Let’s assume the truth of the claim that Shorten had a brilliant campaign. Let’s assume that “Mediscare” sent voters flocking to Labor’s protective side — and yet, after all that Shorten only succeeded in lifting Labor’s primary vote by less than 2 per cent from its previous abysmal all-time low.
Now, political duds come and go. This one will be no different.
Yes, it is now clear that he will hang on to the prime ministership; he’ll win enough seats to cobble together the necessary 76 votes. And the lemmings he almost led over the cliff, otherwise known as his parliamentary colleagues, are too hapless, too lacking in both backbone and foresight, to force him out now.
But he will go; the only uncertainty is the timing and the circumstances. He is just too inept. His successor might also be a dud — often, you get a run of duds, But then, he could be a Howard.
A toxic brand is an altogether more fundamentally existential problem. In the 1990s, the rise of the Greens, took Labor below 40 per cent on first preferences, but it held in the high 30s through the darkest days of the early 2000s and then the Gillard years.

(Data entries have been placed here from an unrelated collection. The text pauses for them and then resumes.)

(** The script of [UpdateSet] always passes: its own validation never refuses a checked
    change. *)
Lemma UpdateSet_valid name ipv4 verb elements : set_is_ipv4 name = Some ipv4 → verb = "add" ∨ verb = "delete" →
  check_elements (check_element name ipv4) elements = None → validateScript (element_line verb (mkUpdate "inet" FilterTable name elements)) = None.
Proof.
  intros Hs Hv E. rewrite element_line_text. set (u := mkUpdate _ _ _ _). change (element_text verb u +:+ newline) with (unlines [element_text verb u]).
  assert (update_ok u) as Hu.
  { destruct (named_update_ok {[name := elements]} name (mkUpdate "inet" FilterTable name (sort_strings elements))) as [_ [Hk _]]; [by eexists| |split; [exact Hk|]].
    - unfold named_update. rewrite lookup_singleton, decide_True by done. simpl. rewrite Hs. simpl. destruct (check_elements _ (sort_strings elements)) eqn:F; [|done].
      enough (check_elements (check_element name ipv4) (sort_strings elements) = None) by congruence.
      apply check_elements_ok. rewrite check_elements_ok in E. by rewrite sort_strings_perm.
    - apply check_elements_ok in E. eapply Forall_impl; [exact E|]. intros s. apply check_element_ok. }
  apply lines_valid; [|done]. constructor; [by apply element_batch_line|done].
Qed.
Definition audit_rule (ownedTables : gset string) (fields : list (string * json)) (st0 : audit_state) : err + audit_state :=
  let ordinal := as_ordinal st0 + 1 in
  let st := mkAuditState (as_audit st0) (as_first st0) (as_nodes st0) ordinal in
  match wrap_inl "decode nft rule %d: %w" [ArgN ordinal] (decodeProvenanceAuditRule fields ordinal) with
  | inl e => inl e
  | inr (location, expr) =>
      if bool_decide (owned_key (loc_family location) (loc_table location) ∈ ownedTables) then
        let a := as_audit st in
        inr (mkAuditState (mkAuditResult (ForeignRules a) (OwnedRulesIgnored a + 1) (CollidingRules a))
               (as_first st) (as_nodes st) ordinal)
      else
        match wrap_inl "%s has invalid expr: %w" [ArgS (location_String location)] (decode_expressions expr) with
        | inl e => inl e
        | inr expressions =>
            match inspect (S maxProvenanceAuditDepth) (JArr expressions) (as_nodes st) with
            | (_, inl e) => inl (Wrapf "inspect %s: %w" [ArgS (location_String location)] e)
            | (nodes, inr reason) => inr (count_rule st nodes location reason)
            end
        end
  end.

Fixpoint audit_rules (ownedTables : gset string) (decoded : list (string * list (string * json))) (st : audit_state) : err + audit_state :=
  match decoded with
  | [] => inr st
  | (kind, fields) :: l =>
      if negb (String.eqb kind "rule") then audit_rules ownedTables l st
      else match audit_rule ownedTables fields st with
           | inl e => inl e
           | inr st' => audit_rules ownedTables l st'
           end
  end.

(** [auditForeignProvenanceRulesetJSON]: [size] is the length of the text that [doc]
    decodes. *)
Definition auditForeignProvenanceRulesetJSON (size : N) (doc : option json) (owned : list NftTable)
    : err + (ForeignProvenanceAudit * option provenanceCollision) :=
  if maxNFTStdout <? size then inl (Errorf "nft ruleset JSON exceeds %d-byte safety limit" [ArgN maxNFTStdout])
  else
    match decode_document doc with
    | inl e => inl e
    | inr decoded =>
        match audit_rules (owned_keys owned) decoded (mkAuditState (mkAuditResult 0 0 0) None 0 0) with
        | inl e => inl e
        | inr st => inr (as_audit st, as_first st)
        end
    end.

The fact that it hasn’t managed to scrape back above 35 per cent in what is claimed to be a very favourable political environment should be extremely worrying to those in Labor who can think strategically.
Before moving to bury the other great myth that has emerged from this election, let me note the truly extraordinary success of Kevin Rudd in 2007. And which makes even more bizarre the decision of the party to dump him in 2010 over polls that showed him still a winner.
Surrounded by elections both before and after where Labor could not get out of the 30s, Rudd got Labor’s primary vote up to 43.4 per cent in 2007 — at a time when the economy was actually going gangbusters for Howard and his treasurer, Peter Costello.
That was the highest it had been since 1993, when Paul Keating sneaked back with 44.9 per cent of the primary vote, before the Greens had come along to snatch away Labor’s “Chardonnay socialists”.
This leads us to the second great myth of this election: that voters are so disenchanted with the major parties that they flocked to all ‘the thirds’.
No, they just didn’t. Some 77 per cent still voted for either of the two majors — Labor or the Coalition. And if you add in the Greens as a now permanent blight/fixture, the total goes to 87 per cent.
Even just sticking with the lower number; yes, the 23 per cent voting for ‘the thirds’ was up on 2013, but only up from 21 per cent.
Yes again, this has been rising steadily — from 18.4 per cent in 2010 and just 14.6 per cent in the Rudd swoon year 2007.
But we’ve been up at these levels before. In 2001, some 19.2 per cent voted for “the thirds” and, in 1998, it was 20.4 per cent.
Considering that the preference system gives every single voter the opportunity of a “free kick” to well and truly, well, kick the major parties, it is actually extraordinary that some eight in 10 are still giving them their first preference.
BREXIT IS NO LEHMAN
YES of course the Brexit vote is a “traumatic market event”. Both in its own right and in the context of the world as it is in July 2016.
But as I have been arguing it is important to understand it is not anything remotely like the collapse of Lehman Brothers in September 2008.
That directly triggered real losses running into the hundreds of billions of dollars, right around the world.
Brexit only triggered valuation losses — and then, only the loss of some of the profits built by the rise and rise of share markets thanks to the major central banks.
Yes again, it causes particular issues for the British economy, its markets and its banks — and sends reverberations across the channel into Europe.
It could lead to an even bigger traumatic event — departures from the euro itself.
The two key things to watch are central banks overreacting to Brexit; and that in turn, setting markets up for an even bigger ultimate bust.